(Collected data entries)
(* ===== verification/Insights.v ===== *)
(** * The insight engine

    insights/{models,normalizer,loader,service,artifact_writer}.py: observer
    snapshots are loaded newest first, every deriver turns them into insights
    with a key, and the artifact of a run keeps them for the decision engine
    ([RepoInsightsArtifact] of Decision is what that engine reads of it).
    Derivers and DeriversQuality hold the derivers. *)
From S2P Require Import Prelude PyStr PyData TextLines Decision ObserverModels.
From Stdlib Require Import Sorting.Sorted.

(** ** models.py *)

(** [DerivedInsight]: what the decision engine reads, and the rest. *)
Record DatedInsight := {
  di_insight_id : string;
  di_insight : DerivedInsight;
  di_first_seen_at : datetime;
  di_last_seen_at : datetime }.

Record InsightsArtifact := {
  is_run_id : string;
  is_generated_at : datetime;
  is_source_command : string;
  is_repo_name : string;
  is_repo_path : string;
  is_source_snapshots : list (string * datetime);
  is_insights : list DatedInsight }.

(** What the decision loader reads of the stored artifact. *)
Definition as_read (a : InsightsArtifact) : RepoInsightsArtifact :=
  {| ia_run_id := is_run_id a; ia_generated_at := is_generated_at a; ia_repo_name := is_repo_name a;
     ia_repo_path := is_repo_path a; ia_source_snapshots := map fst (is_source_snapshots a);
     ia_insights := map di_insight (is_insights a) |}.

(** ** normalizer.py *)

Definition normalize (kind subject status : string) (key_parts : list string) (evidence : list (string * jval))
    (first_seen_at last_seen_at : datetime) : DatedInsight :=
  let dedup_key := join "|" (kind :: key_parts) in
  {| di_insight_id := replace "|" ":" dedup_key;
     di_insight := {| in_dedup_key := dedup_key; in_kind := kind; in_subject := subject; in_status := status;
                      in_evidence := list_to_map evidence |};
     di_first_seen_at := first_seen_at; di_last_seen_at := last_seen_at |}.

(** ** loader.py *)

(** [(a.observed_at, a.run_id) >= (b.observed_at, b.run_id)]. *)
Definition snapshot_geb (a b : RepoStateSnapshot) : bool :=
  (dt_us (sn_observed_at b) <? dt_us (sn_observed_at a))%Z ||
  ((dt_us (sn_observed_at b) =? dt_us (sn_observed_at a))%Z && str_leb (sn_run_id b) (sn_run_id a)).

(** [_all_snapshots]: newest first.  Naive and aware times do not compare; a file
    that does not validate raises. *)
Definition all_snapshots (files : res (list RepoStateSnapshot)) : res (list RepoStateSnapshot) :=
  found <-? files ;;
  match found with
  | [] => Ok []
  | s :: rest =>
      if forallb (fun b => same_kind (sn_observed_at s) (sn_observed_at b)) rest
      then Ok (sorted_by snapshot_geb found) else Raise naive_mix
  end.

Definition snapshot_of_repo (repo : string) (s : RepoStateSnapshot) : bool :=
  let wanted := lower (strip repo) in
  String.eqb (lower (strip (rc_name (sn_repo s)))) wanted ||
  String.eqb (lower (strip (rc_path (sn_repo s)))) wanted.

(** [SnapshotLoader.load]. *)
Definition load_snapshots (files : res (list RepoStateSnapshot)) (repo snapshot_run_id : option string)
    (history_limit : Z) : res (list RepoStateSnapshot) :=
  snapshots <-? all_snapshots files ;;
  let snapshots := if opt_truthy repo then List.filter (snapshot_of_repo (default "" repo)) snapshots
                   else snapshots in
  snapshots <-? (if opt_truthy snapshot_run_id then
      let id := default "" snapshot_run_id in
      match find_first (fun s => String.eqb (sn_run_id s) id) snapshots with
      | None => Raise (ValueError ("Snapshot run id not found: " +:+ id))
      | Some current =>
          let same := List.filter (fun s => String.eqb (rc_path (sn_repo s)) (rc_path (sn_repo current)))
                        snapshots in
          Ok (current :: List.filter (fun s => negb (String.eqb (sn_run_id s) (sn_run_id current))) same)
      end
    else Ok snapshots) ;;
  match snapshots with
  | [] => Raise (ValueError "No observer snapshots found for the requested repo/context")
  | _ => Ok (slice_to (history_limit + 1) snapshots)
  end.

(** ** artifact_writer.py *)

Definition or_none (lines : list string) : list string := if list_truthy lines then lines else ["- none"].

(** The text of repo_insights.md. *)
Definition insights_markdown (a : InsightsArtifact) : string :=
  join nl (["# Repo Insights"; "- run_id: " +:+ is_run_id a;
            "- generated_at: " +:+ isoformat (is_generated_at a); "- repo_name: " +:+ is_repo_name a;
            "- repo_path: " +:+ is_repo_path a; ""; "## Source Snapshots"] ++
    or_none (map (fun r => "- " +:+ fst r +:+ " @ " +:+ isoformat (snd r)) (is_source_snapshots a)) ++
    [""; "## Insights"] ++
    or_none (map (fun i => "- " +:+ in_kind (di_insight i) +:+ " | " +:+ in_subject (di_insight i) +:+ " | " +:+
                           in_status (di_insight i) +:+ " | " +:+ in_dedup_key (di_insight i)) (is_insights a))).

(** ** service.py *)

Definition Deriver : Type := list RepoStateSnapshot -> res (list DatedInsight).

Record InsightGenerationContext := {
  ig_repo_filter : option string;
  ig_snapshot_run_id : option string;
  ig_history_limit : Z;
  ig_run_id : string;
  ig_generated_at : datetime;
  ig_source_command : string }.

(** [for deriver in self.derivers: insights.extend(deriver.derive(snapshots))]. *)
Fixpoint derive_all (derivers : list Deriver) (snapshots : list RepoStateSnapshot) : res (list DatedInsight) :=
  match derivers with
  | [] => Ok []
  | d :: rest =>
      here <-? d snapshots ;;
      others <-? derive_all rest snapshots ;;
      Ok (here ++ others)
  end.

(** [InsightEngineService.generate], up to the artifact it writes. *)
Definition generate (files : res (list RepoStateSnapshot)) (derivers : list Deriver)
    (context : InsightGenerationContext) : res InsightsArtifact :=
  snapshots <-? load_snapshots files (ig_repo_filter context) (ig_snapshot_run_id context)
                  (ig_history_limit context) ;;
  match snapshots with
  | [] =>
      Ok {| is_run_id := ig_run_id context; is_generated_at := ig_generated_at context;
            is_source_command := ig_source_command context;
            is_repo_name := str_or (ig_repo_filter context) "unknown"; is_repo_path := ".";
            is_source_snapshots := []; is_insights := [] |}
  | current :: _ =>
      insights <-? derive_all derivers snapshots ;;
      Ok {| is_run_id := ig_run_id context; is_generated_at := ig_generated_at context;
            is_source_command := ig_source_command context; is_repo_name := rc_name (sn_repo current);
            is_repo_path := rc_path (sn_repo current);
            is_source_snapshots := map (fun s => (sn_run_id s, sn_observed_at s)) snapshots;
            is_insights := insights |}
  end.

(** ** What is loaded *)

Lemma snapshot_geb_spec a b : snapshot_geb a b = true <->
  (dt_us (sn_observed_at b) < dt_us (sn_observed_at a))%Z \/
  dt_us (sn_observed_at b) = dt_us (sn_observed_at a) /\ str_leb (sn_run_id b) (sn_run_id a) = true.
Proof. unfold snapshot_geb. by rewrite orb_true_iff, andb_true_iff, Z.ltb_lt, Z.eqb_eq. Qed.

Lemma snapshot_geb_trans a b c : snapshot_geb a b = true -> snapshot_geb b c = true -> snapshot_geb a c = true.
Proof.
  rewrite !snapshot_geb_spec. intros [H1|[H1 S1]] [H2|[H2 S2]]; [left; lia|left; lia|left; lia|right].
  split; [lia|]. by eapply str_leb_trans.
Qed.

Lemma snapshot_geb_total a b : snapshot_geb a b = false -> snapshot_geb b a = true.
Proof.
  unfold snapshot_geb. intros H. apply orb_false_iff in H as [H1%Z.ltb_ge H2]. apply orb_true_iff.
  destruct (Z.eq_dec (dt_us (sn_observed_at b)) (dt_us (sn_observed_at a))) as [E|E].
  - rewrite E, Z.eqb_refl in *. cbn in *. right. by apply str_leb_total.
  - left. apply Z.ltb_lt. lia.
Qed.

Lemma all_snapshots_spec files l : all_snapshots files = Ok l ->
  exists found, files = Ok found /\ l ≡ₚ found /\ StronglySorted (newer sn_observed_at) l.
Proof.
  unfold all_snapshots. destruct files as [found|]; [|done]. cbn. intros H. exists found. split; [done|].
  destruct found as [|s rest]; [injection H as <-; split; [done|constructor]|].
  destruct (forallb _ rest); [|done]. injection H as <-.
  change (insert_sorted _ s _) with (sorted_by snapshot_geb (s :: rest)). split; [apply sorted_by_perm|].
  eapply StronglySorted_ind with (P := StronglySorted (newer sn_observed_at));
    [constructor | | apply sorted_by_sorted; [apply snapshot_geb_total | apply snapshot_geb_trans]].
  intros x l _ IH Hx. constructor; [done|]. eapply Forall_impl; [exact Hx|]. intros y.
  cbn. rewrite snapshot_geb_spec. unfold newer. lia.
Qed.

Lemma slice_to_length {A} n (l : list A) : (0 <= n)%Z -> (Z.of_nat (length (slice_to n l)) <= n)%Z.
Proof. intros H. unfold slice_to. rewrite (proj2 (Z.leb_le 0 n)) by done. rewrite length_take. lia. Qed.

(** What a load returns is newest first when no run is asked for. *)
Lemma load_newest files repo limit l : load_snapshots files repo None limit = Ok l ->
  exists found, files = Ok found /\ l ⊆ found /\ StronglySorted (newer sn_observed_at) l /\
    ((0 <= limit + 1)%Z -> (Z.of_nat (length l) <= limit + 1)%Z).
Proof.
  unfold load_snapshots. destruct (all_snapshots files) as [all|] eqn:E; cbn [mbind res_bind]; [|done].
  apply all_snapshots_spec in E as (found & -> & Hp & Hs). cbn [opt_truthy].
  set (kept := if opt_truthy repo then _ else all). intros H. exists found. split; [done|].
  assert (Hsub : sublist l kept) by (destruct kept; [done|]; injection H as <-; apply slice_to_sublist).
  assert (Hk : sublist kept all) by (unfold kept; destruct (opt_truthy repo); [apply sublist_filter_bool|done]).
  split_and!.
  - intros x Hx. rewrite <-Hp. eapply elem_of_sublist; [|exact Hk]. by eapply elem_of_sublist.
  - eapply StronglySorted_sublist; [|exact Hs]. by etransitivity.
  - intros Hn. destruct kept; [done|]. injection H as <-. by apply slice_to_length.
Qed.
Definition test_continuity (snapshots : list RepoStateSnapshot) : list DatedInsight :=
  match snapshots with
  | [] => []
  | current :: rest =>
      let current_status := test_status current in
      let same := streak (fun s => String.eqb (test_status s) current_status) snapshots in
      (if (2 <=? Z.of_nat (length same))%Z then
         [normalize "test_status_continuity" "test_signal" "present" [current_status; "persistent"]
            [("current_status", JStr current_status); ("consecutive_snapshots", JInt (Z.of_nat (length same)))]
            (sn_observed_at (oldest same current)) (sn_observed_at (newest same current))]
       else []) ++
      match rest with
      | [] => []
      | previous :: _ =>
          if String.eqb (test_status previous) current_status then []
          else [normalize "test_status_continuity" "test_signal" "present"
                  [test_status previous; current_status; "transition"]
                  [("previous_status", JStr (test_status previous)); ("current_status", JStr current_status)]
                  (sn_observed_at previous) (sn_observed_at current)]
      end
  end.

(** ** dependency_drift.py *)

Definition drift_status (s : RepoStateSnapshot) : string := dd_status (sg_dependency_drift (sn_signals s)).
Definition drift_seen (s : RepoStateSnapshot) : datetime :=
  seen_at (dd_observed_at (sg_dependency_drift (sn_signals s))) s.

Definition drift_insight_of (key_parts : list string) (evidence : list (string * jval)) (first last : datetime)
    : DatedInsight :=
  normalize "dependency_drift_continuity" "dependency_drift" "present" key_parts evidence first last.

Definition drift_present (snapshots : list RepoStateSnapshot) (current : RepoStateSnapshot) : list DatedInsight :=
  let available := List.filter (fun s => String.eqb (drift_status s) "available") snapshots in
  let first := drift_seen (oldest available current) in
  let last := drift_seen (newest available current) in
  drift_insight_of ["present"; "current"] [("current_status", JStr (drift_status current))] first last ::
  (if (2 <=? Z.of_nat (length available))%Z then
     [drift_insight_of ["present"; "persistent"]
        [("consecutive_snapshots", JInt (Z.of_nat (length available)))] first last]
   else []).

Definition drift_change (current previous : RepoStateSnapshot) : list DatedInsight :=
  let now := drift_status current in
  let before := drift_status previous in
  let evidence := [("previous_status", JStr before); ("current_status", JStr now)] in
  if String.eqb now before then []
  else if String.eqb now "not_available" then
    [drift_insight_of ["not_available"; "transition"] evidence (drift_seen previous) (drift_seen current)]
  else if String.eqb now "available" && String.eqb before "not_available" then
    [drift_insight_of ["available"; "recovery"] evidence (drift_seen previous) (drift_seen current)]
  else [].

Definition dependency_drift (snapshots : list RepoStateSnapshot) : list DatedInsight :=
  match snapshots with
  | [] => []
  | current :: rest =>
      (if String.eqb (drift_status current) "available" then drift_present snapshots current else []) ++
      match rest with [] => [] | previous :: _ => drift_change current previous end
  end.

(** ** todo_concentration.py *)

Definition todo_total (t : TodoSignal) : Z := (td_todo_count t + td_fixme_count t)%Z.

Work instructions —
Copy out every line of the data in which the word "JInt" is found.

Solution to this task —
            [("current_status", JStr current_status); ("consecutive_snapshots", JInt (Z.of_nat (length same)))]
        [("consecutive_snapshots", JInt (Z.of_nat (length available)))] first last]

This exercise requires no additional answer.